Red Cross Medals of World War I
World War I inspired a fascinating array of medallic art and popular subject was the Red Cross – a worldwide organization that played a critical humanitarian role in the war and is still relevant today. These medals were created to commemorate and raise funds for the Red Cross during and after the war. “Trenches to Treaties: World War I in Remembrance” showcases many of these beautiful pieces of art.
The International Committee of the Red Cross
The concept for the Red Cross was created in 1859 at the Battle of Solferino during the War of Italian Unification. Swiss businessman Henry Dunant witnessed 40,000 dead and wounded men on the battlefield without medical attention. He proposed an agency to provide humanitarian aid during wartime and an international treaty recognizing the neutrality of the agency.
The agency became the International Committee of the Red Cross (ICRC) in 1863. Its emblem was a red cross on a white background, the inverse of the Swiss flag. A year later the first Geneva Convention was adopted initially by 12 nations, codifying acceptable treatment of sick and wounded soldiers. Dunant was awarded the first Nobel Peace Prize in 1901 for these accomplishments.
The ICRC encouraged the creation of national Red Cross societies, today known as the International Federation of Red Cross and Red Crescent Societies. These organizations were independent from the ICRC, which acted as a liaison between the societies. During World War I the ICRC expanded from ten employees to over 3,000 and organized itself into national bureaus for each combatant nation.
Red Cross efforts were invaluable during World War I. The ICRC established the International Prisoners-of-War Agency that was responsible for arranging the exchange of over 200,000 POWs, gathering records on millions of prisoners, and transferring mail, money and aid packages. Records gathered enabled over two million POWs to be reunited with their displaced families. Red Cross delegates were sent to inspect 524 POW camps during the war. National societies deployed thousands of nurses from around the world to help deal with the unprecedented number of casualties.

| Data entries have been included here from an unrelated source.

(* ===== verification/TestmsgRun.v ===== *)
(** * testmsg: the invariant in every reachable state, and the way to the end

    From every state in which the invariant holds some task can run, and there
    is one whose step brings the end nearer: the ranks below decrease
    lexicographically, first with the progress of [main], then with the client
    it waits for, then with the work left to the server. *)

From stdpp Require Import base tactics numbers list relations.
From S2P Require Import Prelude MailService Testmsg TestmsgFacts TestmsgInv TestmsgSteps.

Section Run.
Context {W : Type} `{!Mail W} `{!MailLaws W}.
Implicit Types p : prog W.

(** ** The invariant is reached and kept *)

Lemma barrier_inv_kept p p' : prog_inv p -> barrier_opens p p' -> prog_inv p'.
Proof.
  intros H (Es & Hall & ->).
  assert (Hpc : forall t c, clients p !! t = Some c -> c_pc c = CBarrier)
    by (intros t c Hc; exact (proj1 (Forall_lookup _ _) Hall t c Hc)).
  constructor; cbn [svc end_ main_pc srv_pc srv_msg clients printed crashed]; try apply H.
  - rewrite length_fmap. apply H.
  - intros t c' Hc'. apply list_lookup_fmap_Some in Hc' as (c & -> & Hc).
    pose proof (pi_clients _ H _ _ Hc) as [A1 A2 A3 A4 A5 A6 A7 A8 A9]. pose proof (Hpc t c Hc) as E.
    unfold client_call in A4. rewrite E in A2, A4, A7, A8, A9.
    constructor; cbn [c_pc c_msg past_barrier svc main_pc]; try assumption; try discriminate.
    + intros He. destruct (A7 He) as [|Hin]; [discriminate | now right].
    + unfold tokens, held in *. cbn [svc srv_pc srv_msg]. rewrite Es in A8. exact A8.
    + intros Htu. discriminate (A9 Htu).
  - exact I.
  - pose proof (pi_srv_call _ H) as Hs. unfold server_call in *. now rewrite Es in Hs.
  - intros Hn. destruct (pi_srv_told _ H Hn) as [|[|]]; [congruence | congruence | auto].
  - intros Em. pose proof (pi_srv_done _ H Em). congruence.
  - right. split; [|reflexivity]. apply Forall_fmap, Forall_forall. intros c _. reflexivity.
Qed.

Lemma tstep_inv p p' : prog_inv p -> tstep p p' -> prog_inv p'.
Proof.
  intros H [p1 Hs|p1 Hs|t c p1 Hc Hs|p1 Hs].
  - now apply (main_step_inv p).
  - now apply (server_step_inv p).
  - now apply (client_step_inv p t c).
  - now apply (barrier_inv_kept p).
Qed.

The ICRC was also charged with monitoring combatant nations’ compliance with the Geneva conventions. It was a leader in protest over the use of chemical weapons and was instrumental in having their use banned after the war. For its work, the ICRC was awarded the 1917 Nobel Peace Prize – the only one awarded during World War I.
The American Red Cross
Clara Barton, famous for her pioneering efforts to improve nursing during the American Civil War, became aware of the ICRC while visiting Europe. She and a group of associates founded the American Red Cross in 1881. The organization is dedicated to helping people in need throughout the country and world. It received congressional charters in 1900 and 1905.
The American Red Cross experienced tremendous growth during World War I – from 17,000 members in 1914 to over 20 million adult and 11 million junior members in 1918, organized in 3,864 chapters. Americans contributed $400 million in funds and material to support Red Cross programs such as staffing hospitals and ambulance companies, and recruiting 20,000 nurses to serve in the military.